No fees can charged for responding to SARs, with some exceptions such as medical records or where excessive or repeated requests are made. Any fee levied in these circumstances should reflect the cost of meeting the request(s).
Archived, backed up and deleted data
There should be procedures in place to find and retrieve personal data that is archived or backed up. There may be strong evidence that the archived or backed up data is not different to the live data, in which case the live data could be used in the response.
The organisation should prohibit or restrict the storage of personal data on personal devices as part of good data security, but also because such data would need to be included in a SAR response and it is difficult to trace.

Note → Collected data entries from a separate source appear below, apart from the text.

(** Adding one to a counter that is not at the top does not wrap. *)
Lemma u64_succ z : is_u64 z -> z <> u64_modulus - 1 -> u64 (z + 1) = z + 1.
Proof. unfold is_u64. intros [? ?] ?. apply u64_small. unfold is_u64. lia. Qed.

Lemma u64_succ_top : u64 (u64_modulus - 1 + 1) = 0.
Proof. reflexivity. Qed.

(** ** Step relations: reachability from an initial predicate *)
Section Reachability.
Context {S : Type} (init : S -> Prop) (step : S -> S -> Prop).

Inductive reachable : S -> Prop :=
| reach_init s : init s -> reachable s
| reach_step s s' : reachable s -> step s s' -> reachable s'.

(** The induction every component's invariant uses. *)
Lemma reachable_invariant (I : S -> Prop) :
  (forall s, init s -> I s) -> (forall s s', I s -> step s s' -> I s') ->
  forall s, reachable s -> I s.
Proof. intros Hi Hs s Hr. induction Hr; eauto. Qed.
End Reachability.
Arguments reachable {S} init step.

(** ** Lists *)
Create HintDb factory.

Lemma filter_snoc {A} (P : A -> Prop) `{!forall x, Decision (P x)} l x :
  filter P (l ++ [x]) = filter P l ++ filter P [x].
Proof. apply filter_app. Qed.

(** A filter that accepts every element changes nothing. *)
Lemma filter_all {A} (P : A -> Prop) `{!forall x, Decision (P x)} (l : list A) : Forall P l -> filter P l = l.
Proof. induction 1 as [|x l Hx _ IH]; [done|]. by rewrite filter_cons_True, IH. Qed.

(** One that rejects every element leaves nothing. *)
Lemma filter_none {A} (P : A -> Prop) `{!forall x, Decision (P x)} (l : list A) :
  (forall x, x ∈ l -> ~ P x) -> filter P l = [].
Proof.
  induction l as [|x l IH]; intros Hl; [done|]. rewrite filter_cons_False by (apply Hl; apply elem_of_cons; by left).
  apply IH. intros y Hy. apply Hl. apply elem_of_cons. by right.
Qed.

The regulator takes a view that deleted data is very unlikely to be used to make decisions impacting individuals and the cost and time involved in retrieving it may mean it is not reasonable to expect deleted data to be included in a SAR response. However, easily recovered data such as data in a user’s “deleted items” folder are not considered to be too difficult to retrieve.
Difficult, repeated or unreasonable requests
An organisation does not need to supply the information if it would involve “disproportionate effort” to do so, including difficulties in finding the requested information.
In deciding on if you should use this exclusion you must balance any challenges against the benefits the information might bring to the individual, remembering the fundamental right of subject access. The burden of proof is on the Controller to demonstrate they have taken reasonable steps to respond to the SAR, and that it would be “disproportionate” to take further steps. If you are using ProvePrivacy, you would record this on the SAR incident.
Data relating to multiple persons
In certain circumstances, a response to a SAR may involve providing data that relates both to the individual and another identifiable person, or people. The organisation should not include this information in the SAR response in such cases, unless:
- You have consent from the other individual(s).
- It is reasonable to complete the request without the individual’s consent.
SARs made on behalf of other people
Where someone makes a SAR on behalf of another person, you should ensure that the person making the request has the authority to act on behalf of the subject of the request by asking for evidence to that effect from the requestor, for example, through a power of attorney.
You should also consider confidentiality in responding, for example you may send the information to the subject of the request. This person can then share the information if they choose to do so.
In the UK’s Data Protection Act (2018) definitions a child is anyone below 13 years of age. A child’s personal data belongs to the child and he or she has the right of access to personal data held about them. Parents (or those with parental authority) are likely to exercise the right of access in the case of young children. When responding to a SAR in relation to a child, the organisation should assess the child’s level of maturity. If you are suitably confident that the child will understand their rights, and can interpret the information they receive, then the response should go to the child. If there is a doubt, you should consider:
- The level of maturity of the child and his or her ability to make decisions.
- The possible consequences of giving a parent access to the child’s information.
- The possible negative consequences to the child if the parents cannot access the information.
- The nature of the personal information.
- Court orders relating to parental responsibility.
- The opinion of the child on whether the parent should have access.
Responsibilities of Data Controllers and Processors
Responsibility for responding to a SAR lies with the Controller of the data. The Controller should have a contract with the Processor that specifies the requirement to support the Controller in responding to SARs and other citizens’ rights. Whether there is a Processor or not in the chain who needs to retrieve data for the Controller, the SAR must be responded to within 30 days.